Collected data entries
╔══
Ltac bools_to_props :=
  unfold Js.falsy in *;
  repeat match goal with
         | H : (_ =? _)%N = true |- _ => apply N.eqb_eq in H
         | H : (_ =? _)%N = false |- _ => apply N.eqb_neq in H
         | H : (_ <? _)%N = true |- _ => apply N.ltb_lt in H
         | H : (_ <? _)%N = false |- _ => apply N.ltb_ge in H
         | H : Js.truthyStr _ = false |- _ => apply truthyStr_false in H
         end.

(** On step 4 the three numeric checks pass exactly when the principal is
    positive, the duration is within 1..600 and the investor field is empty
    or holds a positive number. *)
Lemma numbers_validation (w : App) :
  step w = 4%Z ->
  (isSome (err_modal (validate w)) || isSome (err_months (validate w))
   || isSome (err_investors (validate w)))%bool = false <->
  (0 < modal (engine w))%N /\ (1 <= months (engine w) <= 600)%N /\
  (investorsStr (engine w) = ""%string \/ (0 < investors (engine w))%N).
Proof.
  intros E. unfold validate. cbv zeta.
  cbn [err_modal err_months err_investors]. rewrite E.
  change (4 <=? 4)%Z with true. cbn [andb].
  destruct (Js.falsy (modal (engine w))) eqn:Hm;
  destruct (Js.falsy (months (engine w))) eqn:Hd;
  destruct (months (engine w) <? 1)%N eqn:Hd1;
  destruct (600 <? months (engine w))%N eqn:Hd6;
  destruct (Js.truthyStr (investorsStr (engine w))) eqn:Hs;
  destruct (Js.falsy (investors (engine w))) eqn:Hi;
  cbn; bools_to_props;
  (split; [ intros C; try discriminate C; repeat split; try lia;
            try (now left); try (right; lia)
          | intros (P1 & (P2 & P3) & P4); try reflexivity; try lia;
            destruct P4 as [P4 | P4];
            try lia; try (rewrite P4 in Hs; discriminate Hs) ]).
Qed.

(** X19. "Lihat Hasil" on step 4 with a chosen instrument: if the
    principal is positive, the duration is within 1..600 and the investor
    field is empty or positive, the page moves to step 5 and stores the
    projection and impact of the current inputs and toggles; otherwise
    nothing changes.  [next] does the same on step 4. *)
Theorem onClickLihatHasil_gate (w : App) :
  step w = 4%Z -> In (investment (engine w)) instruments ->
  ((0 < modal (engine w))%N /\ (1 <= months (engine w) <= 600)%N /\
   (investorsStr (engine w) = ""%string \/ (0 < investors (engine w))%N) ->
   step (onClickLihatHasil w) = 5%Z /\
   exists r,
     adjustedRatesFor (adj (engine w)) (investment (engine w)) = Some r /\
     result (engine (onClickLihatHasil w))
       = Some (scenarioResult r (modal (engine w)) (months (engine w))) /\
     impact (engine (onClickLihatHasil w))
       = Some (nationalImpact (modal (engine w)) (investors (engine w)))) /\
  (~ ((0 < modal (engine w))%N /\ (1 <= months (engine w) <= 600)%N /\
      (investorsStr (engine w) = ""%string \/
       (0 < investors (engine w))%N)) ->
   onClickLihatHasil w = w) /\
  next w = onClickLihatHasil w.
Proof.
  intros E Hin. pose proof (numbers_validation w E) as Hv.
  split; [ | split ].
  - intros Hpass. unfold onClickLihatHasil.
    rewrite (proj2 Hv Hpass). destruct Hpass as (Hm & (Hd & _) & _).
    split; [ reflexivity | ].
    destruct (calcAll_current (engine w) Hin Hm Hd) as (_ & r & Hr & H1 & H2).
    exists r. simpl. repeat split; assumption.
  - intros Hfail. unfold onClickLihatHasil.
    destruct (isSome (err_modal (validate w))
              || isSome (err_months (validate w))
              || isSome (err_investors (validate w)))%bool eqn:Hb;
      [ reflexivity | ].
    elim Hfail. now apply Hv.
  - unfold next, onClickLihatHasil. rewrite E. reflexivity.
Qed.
╚══
Exercise
Every entry must be duplicated exactly as it was written.

Written response
Ltac bools_to_props :=
  unfold Js.falsy in *;
  repeat match goal with
         | H : (_ =? _)%N = true |- _ => apply N.eqb_eq in H
         | H : (_ =? _)%N = false |- _ => apply N.eqb_neq in H
         | H : (_ <? _)%N = true |- _ => apply N.ltb_lt in H
         | H : (_ <? _)%N = false |- _ => apply N.ltb_ge in H
         | H : Js.truthyStr _ = false |- _ => apply truthyStr_false in H
         end.

(** On step 4 the three numeric checks pass exactly when the principal is
    positive, the duration is within 1..600 and the investor field is empty
    or holds a positive number. *)
Lemma numbers_validation (w : App) :
  step w = 4%Z ->
  (isSome (err_modal (validate w)) || isSome (err_months (validate w))
   || isSome (err_investors (validate w)))%bool = false <->
  (0 < modal (engine w))%N /\ (1 <= months (engine w) <= 600)%N /\
  (investorsStr (engine w) = ""%string \/ (0 < investors (engine w))%N).
Proof.
  intros E. unfold validate. cbv zeta.
  cbn [err_modal err_months err_investors]. rewrite E.
  change (4 <=? 4)%Z with true. cbn [andb].
  destruct (Js.falsy (modal (engine w))) eqn:Hm;
  destruct (Js.falsy (months (engine w))) eqn:Hd;
  destruct (months (engine w) <? 1)%N eqn:Hd1;
  destruct (600 <? months (engine w))%N eqn:Hd6;
  destruct (Js.truthyStr (investorsStr (engine w))) eqn:Hs;
  destruct (Js.falsy (investors (engine w))) eqn:Hi;
  cbn; bools_to_props;
  (split; [ intros C; try discriminate C; repeat split; try lia;
            try (now left); try (right; lia)
          | intros (P1 & (P2 & P3) & P4); try reflexivity; try lia;
            destruct P4 as [P4 | P4];
            try lia; try (rewrite P4 in Hs; discriminate Hs) ]).
Qed.

(** X19. "Lihat Hasil" on step 4 with a chosen instrument: if the
    principal is positive, the duration is within 1..600 and the investor
    field is empty or positive, the page moves to step 5 and stores the
    projection and impact of the current inputs and toggles; otherwise
    nothing changes.  [next] does the same on step 4. *)
Theorem onClickLihatHasil_gate (w : App) :
  step w = 4%Z -> In (investment (engine w)) instruments ->
  ((0 < modal (engine w))%N /\ (1 <= months (engine w) <= 600)%N /\
   (investorsStr (engine w) = ""%string \/ (0 < investors (engine w))%N) ->
   step (onClickLihatHasil w) = 5%Z /\
   exists r,
     adjustedRatesFor (adj (engine w)) (investment (engine w)) = Some r /\
     result (engine (onClickLihatHasil w))
       = Some (scenarioResult r (modal (engine w)) (months (engine w))) /\
     impact (engine (onClickLihatHasil w))
       = Some (nationalImpact (modal (engine w)) (investors (engine w)))) /\
  (~ ((0 < modal (engine w))%N /\ (1 <= months (engine w) <= 600)%N /\
      (investorsStr (engine w) = ""%string \/
       (0 < investors (engine w))%N)) ->
   onClickLihatHasil w = w) /\
  next w = onClickLihatHasil w.
Proof.
  intros E Hin. pose proof (numbers_validation w E) as Hv.
  split; [ | split ].
  - intros Hpass. unfold onClickLihatHasil.
    rewrite (proj2 Hv Hpass). destruct Hpass as (Hm & (Hd & _) & _).
    split; [ reflexivity | ].
    destruct (calcAll_current (engine w) Hin Hm Hd) as (_ & r & Hr & H1 & H2).
    exists r. simpl. repeat split; assumption.
  - intros Hfail. unfold onClickLihatHasil.
    destruct (isSome (err_modal (validate w))
              || isSome (err_months (validate w))
              || isSome (err_investors (validate w)))%bool eqn:Hb;
      [ reflexivity | ].
    elim Hfail. now apply Hv.
  - unfold next, onClickLihatHasil. rewrite E. reflexivity.
Qed.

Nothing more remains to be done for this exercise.